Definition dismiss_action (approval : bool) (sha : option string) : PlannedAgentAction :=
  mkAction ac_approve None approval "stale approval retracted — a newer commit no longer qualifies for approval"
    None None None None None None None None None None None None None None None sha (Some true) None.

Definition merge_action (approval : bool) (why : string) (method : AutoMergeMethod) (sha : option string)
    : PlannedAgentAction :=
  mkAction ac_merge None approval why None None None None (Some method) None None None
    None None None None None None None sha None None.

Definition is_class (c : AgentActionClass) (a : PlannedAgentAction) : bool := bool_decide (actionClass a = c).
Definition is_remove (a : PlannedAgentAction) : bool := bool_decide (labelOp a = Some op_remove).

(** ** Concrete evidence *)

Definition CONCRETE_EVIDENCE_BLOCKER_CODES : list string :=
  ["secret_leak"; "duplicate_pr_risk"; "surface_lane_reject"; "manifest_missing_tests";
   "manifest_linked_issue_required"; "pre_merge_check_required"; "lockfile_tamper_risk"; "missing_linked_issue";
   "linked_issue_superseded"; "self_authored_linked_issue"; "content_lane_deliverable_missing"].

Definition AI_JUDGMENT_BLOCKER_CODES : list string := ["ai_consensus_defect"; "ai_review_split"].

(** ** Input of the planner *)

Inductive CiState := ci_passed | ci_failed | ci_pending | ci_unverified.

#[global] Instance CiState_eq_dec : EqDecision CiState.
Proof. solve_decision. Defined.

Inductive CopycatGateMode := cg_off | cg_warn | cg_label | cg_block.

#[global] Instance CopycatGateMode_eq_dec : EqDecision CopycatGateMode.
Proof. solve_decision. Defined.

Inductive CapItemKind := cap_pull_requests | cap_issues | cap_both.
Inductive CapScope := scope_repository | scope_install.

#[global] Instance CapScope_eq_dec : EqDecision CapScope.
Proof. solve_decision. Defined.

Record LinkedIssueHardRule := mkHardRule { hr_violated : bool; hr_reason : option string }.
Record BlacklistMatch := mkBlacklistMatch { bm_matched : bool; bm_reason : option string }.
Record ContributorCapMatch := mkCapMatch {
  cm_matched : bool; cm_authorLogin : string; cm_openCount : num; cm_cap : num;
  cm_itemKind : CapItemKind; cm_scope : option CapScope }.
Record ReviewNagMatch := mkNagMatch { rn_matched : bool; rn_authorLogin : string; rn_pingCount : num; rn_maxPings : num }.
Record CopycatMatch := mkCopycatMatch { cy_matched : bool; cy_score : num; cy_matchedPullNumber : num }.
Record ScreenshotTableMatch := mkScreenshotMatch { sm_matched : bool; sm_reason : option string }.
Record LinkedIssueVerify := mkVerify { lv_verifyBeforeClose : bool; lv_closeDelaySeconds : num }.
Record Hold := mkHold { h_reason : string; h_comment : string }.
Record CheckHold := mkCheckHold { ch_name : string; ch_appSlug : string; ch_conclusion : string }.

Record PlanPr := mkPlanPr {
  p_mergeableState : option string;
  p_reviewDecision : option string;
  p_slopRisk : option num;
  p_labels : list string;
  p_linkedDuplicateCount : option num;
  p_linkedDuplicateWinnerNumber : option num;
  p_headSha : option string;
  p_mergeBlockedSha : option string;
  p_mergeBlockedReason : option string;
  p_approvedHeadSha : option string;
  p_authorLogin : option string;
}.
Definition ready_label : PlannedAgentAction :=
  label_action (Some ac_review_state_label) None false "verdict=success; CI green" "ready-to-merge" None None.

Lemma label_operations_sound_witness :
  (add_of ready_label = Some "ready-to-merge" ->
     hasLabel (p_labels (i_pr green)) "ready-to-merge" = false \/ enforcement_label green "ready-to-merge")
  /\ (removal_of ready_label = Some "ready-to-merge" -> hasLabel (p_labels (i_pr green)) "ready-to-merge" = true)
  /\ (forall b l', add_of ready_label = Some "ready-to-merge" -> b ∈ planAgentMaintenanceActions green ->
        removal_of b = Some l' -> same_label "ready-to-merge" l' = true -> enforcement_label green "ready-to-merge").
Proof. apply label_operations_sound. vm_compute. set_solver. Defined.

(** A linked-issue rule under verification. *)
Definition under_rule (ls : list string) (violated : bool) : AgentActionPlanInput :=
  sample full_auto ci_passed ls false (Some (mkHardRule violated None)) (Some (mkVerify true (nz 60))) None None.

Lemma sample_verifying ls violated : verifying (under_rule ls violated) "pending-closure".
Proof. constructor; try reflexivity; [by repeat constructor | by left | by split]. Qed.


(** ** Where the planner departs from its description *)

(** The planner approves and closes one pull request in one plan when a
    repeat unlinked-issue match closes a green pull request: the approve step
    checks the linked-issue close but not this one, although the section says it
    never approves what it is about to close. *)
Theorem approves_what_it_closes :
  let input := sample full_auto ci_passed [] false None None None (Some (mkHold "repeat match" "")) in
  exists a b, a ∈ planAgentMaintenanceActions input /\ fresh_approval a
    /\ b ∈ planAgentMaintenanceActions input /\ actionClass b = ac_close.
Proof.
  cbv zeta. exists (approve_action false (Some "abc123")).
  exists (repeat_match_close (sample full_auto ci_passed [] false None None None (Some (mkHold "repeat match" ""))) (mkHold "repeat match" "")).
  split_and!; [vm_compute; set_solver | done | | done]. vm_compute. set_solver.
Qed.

- How to complete this task -
Copy the records above faithfully. Begin at their first line, end at the line containing "(** ** Concrete evidence *)", and include nothing else.

- Output of the task -
Definition dismiss_action (approval : bool) (sha : option string) : PlannedAgentAction :=
  mkAction ac_approve None approval "stale approval retracted — a newer commit no longer qualifies for approval"
    None None None None None None None None None None None None None None None sha (Some true) None.

Definition merge_action (approval : bool) (why : string) (method : AutoMergeMethod) (sha : option string)
    : PlannedAgentAction :=
  mkAction ac_merge None approval why None None None None (Some method) None None None
    None None None None None None None sha None None.

Definition is_class (c : AgentActionClass) (a : PlannedAgentAction) : bool := bool_decide (actionClass a = c).
Definition is_remove (a : PlannedAgentAction) : bool := bool_decide (labelOp a = Some op_remove).

(** ** Concrete evidence *)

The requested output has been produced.